**AIM OF THE EXERCISE:**
Each line containing the string "that" should be copied out of the entries.

Recorded data:
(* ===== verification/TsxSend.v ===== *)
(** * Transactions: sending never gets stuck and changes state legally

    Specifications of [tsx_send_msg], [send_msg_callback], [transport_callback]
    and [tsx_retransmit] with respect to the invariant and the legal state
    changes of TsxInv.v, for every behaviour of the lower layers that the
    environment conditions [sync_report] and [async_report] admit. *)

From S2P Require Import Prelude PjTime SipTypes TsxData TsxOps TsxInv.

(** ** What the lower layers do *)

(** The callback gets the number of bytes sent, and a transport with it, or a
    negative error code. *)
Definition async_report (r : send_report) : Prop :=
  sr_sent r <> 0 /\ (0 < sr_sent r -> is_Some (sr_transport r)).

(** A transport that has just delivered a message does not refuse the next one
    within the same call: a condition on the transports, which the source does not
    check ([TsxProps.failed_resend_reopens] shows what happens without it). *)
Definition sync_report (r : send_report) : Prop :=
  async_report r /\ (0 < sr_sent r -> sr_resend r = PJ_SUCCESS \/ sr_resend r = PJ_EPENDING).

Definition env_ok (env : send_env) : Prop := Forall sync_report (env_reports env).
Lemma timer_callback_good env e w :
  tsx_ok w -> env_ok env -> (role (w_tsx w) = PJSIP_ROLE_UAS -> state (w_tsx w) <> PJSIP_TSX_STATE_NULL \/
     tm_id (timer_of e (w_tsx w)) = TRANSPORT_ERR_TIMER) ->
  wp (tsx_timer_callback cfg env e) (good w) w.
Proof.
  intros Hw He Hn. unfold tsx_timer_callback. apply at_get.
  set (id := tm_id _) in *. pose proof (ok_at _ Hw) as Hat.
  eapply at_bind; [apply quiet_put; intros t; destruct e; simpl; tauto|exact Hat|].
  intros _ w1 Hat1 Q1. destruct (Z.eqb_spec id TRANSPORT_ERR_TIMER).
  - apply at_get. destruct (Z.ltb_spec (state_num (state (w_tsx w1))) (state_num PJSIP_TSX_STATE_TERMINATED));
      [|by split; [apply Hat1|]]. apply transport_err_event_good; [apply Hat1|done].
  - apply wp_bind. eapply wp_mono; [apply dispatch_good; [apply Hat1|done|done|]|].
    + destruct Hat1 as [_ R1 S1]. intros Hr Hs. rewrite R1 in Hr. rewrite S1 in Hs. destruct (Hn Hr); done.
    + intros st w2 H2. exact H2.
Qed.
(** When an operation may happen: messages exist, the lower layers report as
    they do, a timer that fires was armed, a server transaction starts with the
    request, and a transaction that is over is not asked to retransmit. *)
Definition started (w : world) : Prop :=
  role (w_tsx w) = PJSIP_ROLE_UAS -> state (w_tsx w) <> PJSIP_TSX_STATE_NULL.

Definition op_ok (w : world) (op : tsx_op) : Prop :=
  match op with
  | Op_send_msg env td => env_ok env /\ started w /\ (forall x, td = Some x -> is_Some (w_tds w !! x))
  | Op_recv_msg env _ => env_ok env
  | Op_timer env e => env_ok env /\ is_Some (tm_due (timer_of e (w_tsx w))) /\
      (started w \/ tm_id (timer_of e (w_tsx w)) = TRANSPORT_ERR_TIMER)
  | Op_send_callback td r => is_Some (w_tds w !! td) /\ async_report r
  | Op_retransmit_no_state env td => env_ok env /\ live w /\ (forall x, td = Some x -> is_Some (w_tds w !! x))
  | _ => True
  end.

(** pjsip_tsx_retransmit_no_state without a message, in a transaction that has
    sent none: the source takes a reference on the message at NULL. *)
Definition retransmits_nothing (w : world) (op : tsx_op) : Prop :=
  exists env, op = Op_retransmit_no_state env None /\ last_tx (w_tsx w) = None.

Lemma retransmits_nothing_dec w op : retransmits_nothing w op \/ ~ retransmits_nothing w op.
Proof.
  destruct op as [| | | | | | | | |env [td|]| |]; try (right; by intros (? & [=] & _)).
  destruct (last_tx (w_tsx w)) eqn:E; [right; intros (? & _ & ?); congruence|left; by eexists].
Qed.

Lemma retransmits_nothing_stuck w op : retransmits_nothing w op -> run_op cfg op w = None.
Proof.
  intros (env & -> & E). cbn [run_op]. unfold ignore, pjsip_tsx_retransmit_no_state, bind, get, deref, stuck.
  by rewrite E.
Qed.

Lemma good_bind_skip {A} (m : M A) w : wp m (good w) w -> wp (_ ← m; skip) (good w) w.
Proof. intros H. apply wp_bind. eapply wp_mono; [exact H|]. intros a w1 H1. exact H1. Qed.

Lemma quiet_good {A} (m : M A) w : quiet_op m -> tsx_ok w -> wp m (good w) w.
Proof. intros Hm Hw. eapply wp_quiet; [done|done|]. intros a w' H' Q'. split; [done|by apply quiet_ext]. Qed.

==

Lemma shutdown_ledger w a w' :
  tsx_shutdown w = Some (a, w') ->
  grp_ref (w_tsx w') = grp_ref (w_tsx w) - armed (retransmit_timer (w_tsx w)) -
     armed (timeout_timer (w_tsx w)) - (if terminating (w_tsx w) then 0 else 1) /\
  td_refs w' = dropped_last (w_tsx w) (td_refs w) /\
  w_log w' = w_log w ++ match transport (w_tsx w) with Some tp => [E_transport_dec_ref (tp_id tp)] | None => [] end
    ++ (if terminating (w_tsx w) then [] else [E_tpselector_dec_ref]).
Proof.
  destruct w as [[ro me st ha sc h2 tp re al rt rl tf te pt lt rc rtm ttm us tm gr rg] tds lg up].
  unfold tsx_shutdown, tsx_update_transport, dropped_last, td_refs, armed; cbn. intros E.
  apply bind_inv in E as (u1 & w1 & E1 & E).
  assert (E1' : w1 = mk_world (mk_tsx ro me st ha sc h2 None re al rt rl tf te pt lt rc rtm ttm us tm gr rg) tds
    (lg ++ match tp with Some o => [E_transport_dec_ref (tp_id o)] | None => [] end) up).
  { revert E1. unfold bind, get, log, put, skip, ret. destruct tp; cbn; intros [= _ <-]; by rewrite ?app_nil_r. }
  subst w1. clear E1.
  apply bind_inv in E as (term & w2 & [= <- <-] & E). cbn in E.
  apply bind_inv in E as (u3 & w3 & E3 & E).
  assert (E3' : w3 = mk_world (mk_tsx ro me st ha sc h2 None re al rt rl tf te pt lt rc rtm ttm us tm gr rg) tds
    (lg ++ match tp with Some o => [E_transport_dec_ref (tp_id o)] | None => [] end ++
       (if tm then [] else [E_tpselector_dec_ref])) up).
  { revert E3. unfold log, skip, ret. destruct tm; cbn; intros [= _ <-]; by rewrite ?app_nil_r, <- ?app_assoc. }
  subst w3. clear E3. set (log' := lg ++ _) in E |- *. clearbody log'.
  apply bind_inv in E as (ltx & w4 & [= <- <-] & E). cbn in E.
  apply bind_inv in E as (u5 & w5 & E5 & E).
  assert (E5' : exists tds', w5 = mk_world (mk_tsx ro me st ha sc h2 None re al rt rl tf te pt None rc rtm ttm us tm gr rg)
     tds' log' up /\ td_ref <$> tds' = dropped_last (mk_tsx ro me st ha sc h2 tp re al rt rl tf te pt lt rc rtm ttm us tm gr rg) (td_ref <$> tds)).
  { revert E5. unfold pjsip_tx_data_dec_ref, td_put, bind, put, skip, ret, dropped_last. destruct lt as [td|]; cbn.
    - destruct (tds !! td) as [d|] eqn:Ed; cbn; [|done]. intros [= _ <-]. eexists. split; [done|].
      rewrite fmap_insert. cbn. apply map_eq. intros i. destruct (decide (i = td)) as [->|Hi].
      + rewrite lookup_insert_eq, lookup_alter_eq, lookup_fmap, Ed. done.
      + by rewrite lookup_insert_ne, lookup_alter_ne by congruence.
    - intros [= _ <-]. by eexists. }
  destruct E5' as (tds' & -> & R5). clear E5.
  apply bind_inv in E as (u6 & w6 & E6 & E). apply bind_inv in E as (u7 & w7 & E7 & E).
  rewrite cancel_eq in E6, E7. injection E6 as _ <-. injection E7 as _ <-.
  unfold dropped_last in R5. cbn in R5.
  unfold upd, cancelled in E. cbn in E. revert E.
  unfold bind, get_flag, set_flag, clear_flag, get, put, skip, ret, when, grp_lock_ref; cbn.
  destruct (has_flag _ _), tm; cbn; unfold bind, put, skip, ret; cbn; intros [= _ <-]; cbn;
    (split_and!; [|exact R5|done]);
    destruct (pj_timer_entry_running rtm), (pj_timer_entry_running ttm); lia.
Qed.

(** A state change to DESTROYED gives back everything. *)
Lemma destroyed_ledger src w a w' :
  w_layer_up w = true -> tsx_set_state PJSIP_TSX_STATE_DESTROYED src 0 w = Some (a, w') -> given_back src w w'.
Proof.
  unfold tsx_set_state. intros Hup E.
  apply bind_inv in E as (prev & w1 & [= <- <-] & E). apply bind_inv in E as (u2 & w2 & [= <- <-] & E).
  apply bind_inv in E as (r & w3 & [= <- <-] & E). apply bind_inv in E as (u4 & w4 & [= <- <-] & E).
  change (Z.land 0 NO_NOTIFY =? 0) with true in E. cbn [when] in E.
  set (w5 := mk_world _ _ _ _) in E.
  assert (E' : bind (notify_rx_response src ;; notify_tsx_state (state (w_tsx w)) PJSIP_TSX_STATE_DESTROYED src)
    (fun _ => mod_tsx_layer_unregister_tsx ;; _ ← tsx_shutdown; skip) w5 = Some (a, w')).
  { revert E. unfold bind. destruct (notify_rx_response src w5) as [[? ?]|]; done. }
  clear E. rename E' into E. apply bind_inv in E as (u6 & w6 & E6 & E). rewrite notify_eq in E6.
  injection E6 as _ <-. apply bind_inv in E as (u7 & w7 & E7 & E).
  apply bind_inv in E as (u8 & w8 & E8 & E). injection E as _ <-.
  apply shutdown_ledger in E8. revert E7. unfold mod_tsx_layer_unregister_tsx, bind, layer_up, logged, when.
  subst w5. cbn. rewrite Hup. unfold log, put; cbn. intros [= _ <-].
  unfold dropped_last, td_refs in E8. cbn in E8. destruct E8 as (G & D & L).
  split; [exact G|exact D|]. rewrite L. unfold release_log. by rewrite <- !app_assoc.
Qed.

**RESULT:**
    changes of TsxInv.v, for every behaviour of the lower layers that the
(** A transport that has just delivered a message does not refuse the next one
    they do, a timer that fires was armed, a server transaction starts with the
    request, and a transaction that is over is not asked to retransmit. *)
(** pjsip_tsx_retransmit_no_state without a message, in a transaction that has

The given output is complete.